Like other pop culture phenomenon, it’s hard to say at what time and date lowriding began. However, there does seem to be some agreement that a Sacramento-based car shop owner in 1938 outfitted a 1935 Ford with features that would later become standard fare on lowriders, said Luis Plascencia, an Arizona State University assistant professor of social and behavioral sciences.
“It was not a Chicano or a Mexican that was credited,” he said.
The early scene focused on the car itself, but in time modifications and murals became just as prominent.
“The cars become the vehicle by which to present the art,” Plascencia, one of the first to write a scholarly article on the subject, said. “They become works of art.”
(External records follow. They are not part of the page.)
Lemma regproxy_Done auth proxy_arg isproxy s s' :
  regproxy auth proxy_arg isproxy s = Done tt s' ->
  auth proxy_arg = true
  /\ match _voters s !! proxy_arg with
     | Some p =>
         isproxy ≠ is_proxy p
         /\ (isproxy = true -> proxy p = 0%N)
         /\ s' = mk_state (alter (set_is_proxy isproxy) proxy_arg (_voters s))
                   (_producers s) (_gstate s)
     | None =>
         s' = mk_state (<[proxy_arg := mk_voter proxy_arg 0 [] 0 0 0 isproxy]> (_voters s))
                (_producers s) (_gstate s)
     end.
Proof.
  unfold regproxy, require_auth. intros H.
  apply bind_Done in H as ([] & s1 & H1 & H).
  apply eosio_assert_Done in H1 as [-> Hauth]. split; [exact Hauth|].
  apply bind_Done in H as (pitr & s1 & H1 & H).
  unfold voters_find in H1. injection H1 as <- <-.
  destruct (_voters s !! proxy_arg) as [p|] eqn:Hp.
  - apply bind_Done in H as (p' & s1 & H1 & H).
    unfold voters_deref in H1. rewrite Hp in H1. injection H1 as <- <-.
    apply bind_Done in H as ([] & s1 & H1 & H).
    apply eosio_assert_Done in H1 as [-> Hne].
    apply bind_Done in H as ([] & s1 & H1 & H).
    apply eosio_assert_Done in H1 as [-> Hpx].
    injection H as <-. split; [|split; [|reflexivity]].
    + intros ->. destruct (is_proxy p); discriminate.
    + intros ->. cbn in Hpx. apply negb_true_iff in Hpx. unfold is_set in Hpx.
      now apply negb_false_iff, N.eqb_eq in Hpx.
  - now injection H as <-.
Qed.

Lemma wellformed_regproxy auth proxy_arg isproxy s s' :
  regproxy auth proxy_arg isproxy s = Done tt s' ->
  voters_wellformed s -> voters_wellformed s'.
Proof.
  intros H Hwf. apply regproxy_Done in H as [_ H].
  destruct (_voters s !! proxy_arg) as [p|] eqn:Hp.
  - destruct H as (Hne & Hpx & ->). intros k v' Hv'. cbn [_voters] in Hv'.
    destruct (decide (k = proxy_arg)) as [->|Hk].
    + rewrite lookup_alter_eq, Hp in Hv'. cbn in Hv'. injection Hv' as <-.
      destruct (Hwf proxy_arg p Hp) as (W1 & W2 & W3 & W4).
      unfold wellformed_row. cbn [is_proxy proxy producers set_is_proxy].
      repeat split; assumption.
    + rewrite lookup_alter_ne in Hv' by congruence. exact (Hwf k v' Hv').
  - subst s'. intros k v' Hv'. cbn [_voters] in Hv'.
    destruct (decide (k = proxy_arg)) as [->|Hk].
    + rewrite lookup_insert_eq in Hv'. injection Hv' as <-.
      unfold wellformed_row. cbn. repeat split; try constructor; try congruence. lia.
    + rewrite lookup_insert_ne in Hv' by congruence. exact (Hwf k v' Hv').
Qed.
To this day, interest in lowriding ebbs and flows within the Latino community and beyond. That is has become as popular as it has today — which includes cross-cultural and international appeal — owes a lot to the wide reach of LowRider Magazine, Plascencia said.
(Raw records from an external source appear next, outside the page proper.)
Lemma requests_only_retried n backoff w w' :
  requests_only n (retried backoff w) w' -> requests_only (S n) w w'.
Proof.
  intros (new & Htr & Hn & Hurl & Hst & Hd & Hf & Ht).
  exists (new ++ [EvSleep (float_of_int backoff
                           + env_uniform E (count is_uniform (w_trace w)));
                  EvUniform 0 0.5; EvGet api_url params]).
  repeat split; auto.
  - rewrite Htr. cbn. by rewrite <- app_assoc.
  - unfold count in *. rewrite List.filter_app, length_app. cbn. lia.
  - clear -Hurl. induction new as [|[] new IH]; cbn in *; auto.
    inversion Hurl; subst. constructor; auto.
  - unfold count in *. rewrite List.filter_app, length_app, Hst. reflexivity.
Qed.

(** The loop only issues requests, at most one per attempt, and when it runs
    out of attempts none of them was the last one ([attempt == retries]). *)
Lemma retry_loop_requests_only retries attempts : forall backoff w,
  requests_only (length attempts) w
    (snd (retry_loop retries attempts backoff w))
  /\ (fst (retry_loop retries attempts backoff w)
      = Return None ->
      Forall (fun attempt => attempt <> retries) attempts).
Proof.
  induction attempts as [|attempt attempts IH]; intros backoff w.
  - split; [apply requests_only_refl | constructor].
  - rewrite retry_loop_cons. cbv zeta.
    destruct (env_get E (count is_get (w_trace w))) as [response | e].
    + destruct (status_code response =? 200); [destruct (body_json response)|
        destruct (status_code response =? 429)];
        (split; [apply requests_only_get | discriminate]).
    + destruct e; try (split; [apply requests_only_get | discriminate]).
      destruct (attempt =? retries) eqn:Hlast.
      * split; [apply requests_only_get | discriminate].
      * destruct (IH (backoff * 2) (retried backoff w)) as [Hreq Hnone].
        split; [eapply requests_only_retried; exact Hreq |].
        intros Hr. constructor; [| auto].
        intros ->. rewrite Z.eqb_refl in Hlast. discriminate.
Qed.

Lemma retried_gets backoff w :
  count is_get (w_trace (retried backoff w)) = S (count is_get (w_trace w)).
Proof. reflexivity. Qed.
But as much as the magazine hyped its purpose as being devoted to preserving and documenting lowrider culture, a review of its content over the years leaves Plascencia unconvinced.
“It wasn’t about promoting culture,” he said. “It was about their own commercial interests.”
Lowriders are also a symbol of bringing people together. Cruising, and car shows, are generally family-oriented leisure activities, where individuals of all ages gather to share stories and history, said Alberto López Pulido, ethnic studies and sociology professor at the University of San Diego.
A recently released documentary directed by Pulido traces the origins and history of San Diego-based lowriding between 1950 and 1980. The film, titled “Everything Comes From the Streets,” was intended to dispel the misconception that the lowriding scene is dominated by gangbangers and hoodlums.
“There’s a lot of wisdom, respect and knowledge that literally comes from the street,” Pulido said.
During his research, which was prompted by a lifelong Amigos Car Club member who expressed interest in having the scene’s history preserved for prosperity, Pulido discovered the rich history of the Tijuana lowrider scene of the 1950s and ‘60s.
Tijuana-based clubs of that era had the full support of the police and authorities, and enjoyed strong ties to the community. The clubs often would donate to orphanages or fundraise to support street repairs.
Similarly, Rollerz Only members are expected to be as committed to the community as they are to the club, said local chapter president Jesse Herrera.
The local chapter dates back to 2010 and has held annual fundraisers or toy drives ever since.
“You need to have a good attitude and be willing to help out,” Herrera said. “It’s not just about the vehicle.”